→ REQUIRED ACTION: Begin with the line containing "by (vm_compute; reflexivity)." and reproduce it and all later lines exactly, through the last line of the records. Add nothing else.

Saved entries
(** Only its owner cancels an order.  A call of the endpoint changes
    nothing and fails, or the caller is the one the order was made for and
    the order is cancelled in the table and in memory; then no certificate
    of it is served any more, it is not renewed, and nothing else changed. *)
Theorem star_cancel_by_owner star s auth id update db_now now event s' resp :
  delete_star_order star s auth id update db_now now event = (s', resp) ->
  s' = s /\ (exists e, resp = Err e) \/
  exists m o m', star_manager s = Some m /\ get_order m id = Some o /\
    requestor_dn o = Some (auth_identity auth) /\ star_manager s' = Some m' /\
    (forall t, exists e, get_current_certificate m' id t = Err e) /\
    (forall cert, (store_renewed_certificate m' id cert).2 = Err (OrderCancelled id)) /\
    (forall i, i <> id -> get_order m' i = get_order m i) /\
    Forall2 (fun r r' => if String.eqb (sor_id r) id then sor_id r' = id /\ sor_status r' = "cancelled"
                         else r' = r) (star_orders s) (star_orders s') /\
    star_certificates s' = star_certificates s /\ certificates (st_app s') = certificates (st_app s).
Proof.
  intros E. apply delete_star_order_spec in E as [?|[(m & o & Hm & Ho & Hown & Hm' & Hrows & Hc & Ht) _]]; [by left|].
  right. eexists m, o, _. split; [done|]. split; [done|]. split; [done|]. split; [done|].
  set (m' := set_orders m _).
  assert (Hid : orders m' !! id = Some (cancelled_order o now)) by (cbn; by rewrite lookup_insert_eq).
  split_and!; try done.
  - intros t. unfold get_current_certificate. rewrite Hid. cbn [ok_or obind]. rewrite cancelled_status.
    destruct (_ <=? _); eauto.
  - intros cert. unfold store_renewed_certificate. by rewrite Hid, cancelled_status.
  - intros i Hi. unfold get_order. cbn. by rewrite lookup_insert_ne.
  - rewrite Hrows. clear. induction (star_orders s) as [|r rows IH]; cbn; constructor; [|done].
    unfold cancel_row. destruct (String.eqb_spec (sor_id r) id); [|done]. by split.
Qed.
End Star.

(** ** Examples *)

(** Times as a sign and the binary digits. *)
Fixpoint digits_of (p : positive) : string :=
  match p with
  | xH => EmptyString
  | xO p => String "0"%char (digits_of p)
  | xI p => String "1"%char (digits_of p)
  end.
Fixpoint of_digits (s : string) : positive :=
  match s with
  | EmptyString => xH
  | String c s => if bool_decide (c = "0"%char) then xO (of_digits s) else xI (of_digits s)
  end.
Definition time_text (t : Z) : string :=
  match t with
  | Z0 => "z"
  | Zpos p => String "+"%char (digits_of p)
  | Zneg p => String "-"%char (digits_of p)
  end.
Definition of_time_text (s : string) : Z + string :=
  match s with
  | String "+" s => inl (Zpos (of_digits s))
  | String "-" s => inl (Zneg (of_digits s))
  | _ => inl 0
  end.

#[export] Instance example_texts : StarText := {
  to_rfc3339 := time_text;
  parse_rfc3339 := of_time_text;
  profile_json _ := inl "{}";
  history_json l := inl (map (fun e => e.2) l)
}.

Definition star_example : StarConfig := MkStarConfig true 3600 604800 86400 365 10000 f64_0_5.
Definition star_outside : StarOutside :=
  MkStarOutside example_call example_now example_now example_now "7f" "z" example_inputs
    (fun _ => inl [1]) (fun _ => EmptyString) None None "duplicate" None (MkInsertFaults None "duplicate")
    example_call.
Definition star_start : StarState := MkStarState example_state (Some (star_new star_example)) [] [].
Definition example_post_star (o : StarOutside) (s : StarState) (headers : gmap string bytes)
  : StarState * outcome Response KipukaError :=
  post_star_order (fun _ => EmptyString) (fun b => b) inl example_digest example_json EnrollSpec.example_app
    (Some star_example) o s example_caller example_label headers example_body.
(** A lifetime of two days. *)
Definition two_days : gmap string bytes := {["star-lifetime" := bytes_of_string "2"]}.

Lemma star_order_placed_witness : exists s resp,
  example_post_star star_outside star_start two_days = (s, Ok resp) /\
  order_placed (fun b => b) inl example_json EnrollSpec.example_app star_example star_outside star_start s
    "device" example_label two_days example_body (Ok resp).
Proof.
  assert (E : match (example_post_star star_outside star_start two_days).2 with Ok _ => true | _ => false end = true)
    by (vm_compute; reflexivity).
  destruct (example_post_star star_outside star_start two_days) as [s [resp|e|]] eqn:Es; [|discriminate E..].
  clear E. exists s, resp. split; [reflexivity|].
  destruct (star_order_placed (fun _ => EmptyString) (fun b => b) inl example_digest example_json
    EnrollSpec.example_app (Some star_example) star_outside star_start example_caller example_label two_days
    example_body s (Ok resp)) as [[_ [[[e He] _]|Hp]]|(c & Hc & _ & Hp)].
  - intros m Hm. injection Hm as <-. reflexivity.
  - exact Es.
  - discriminate He.
  - discriminate Hp.
  - injection Hc as <-. exact Hp.
Defined.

→ TASK RESULT:
    by (vm_compute; reflexivity).
  destruct (example_post_star star_outside star_start two_days) as [s [resp|e|]] eqn:Es; [|discriminate E..].
  clear E. exists s, resp. split; [reflexivity|].
  destruct (star_order_placed (fun _ => EmptyString) (fun b => b) inl example_digest example_json
    EnrollSpec.example_app (Some star_example) star_outside star_start example_caller example_label two_days
    example_body s (Ok resp)) as [[_ [[[e He] _]|Hp]]|(c & Hc & _ & Hp)].
  - intros m Hm. injection Hm as <-. reflexivity.
  - exact Es.
  - discriminate He.
  - discriminate Hp.
  - injection Hc as <-. exact Hp.
Defined.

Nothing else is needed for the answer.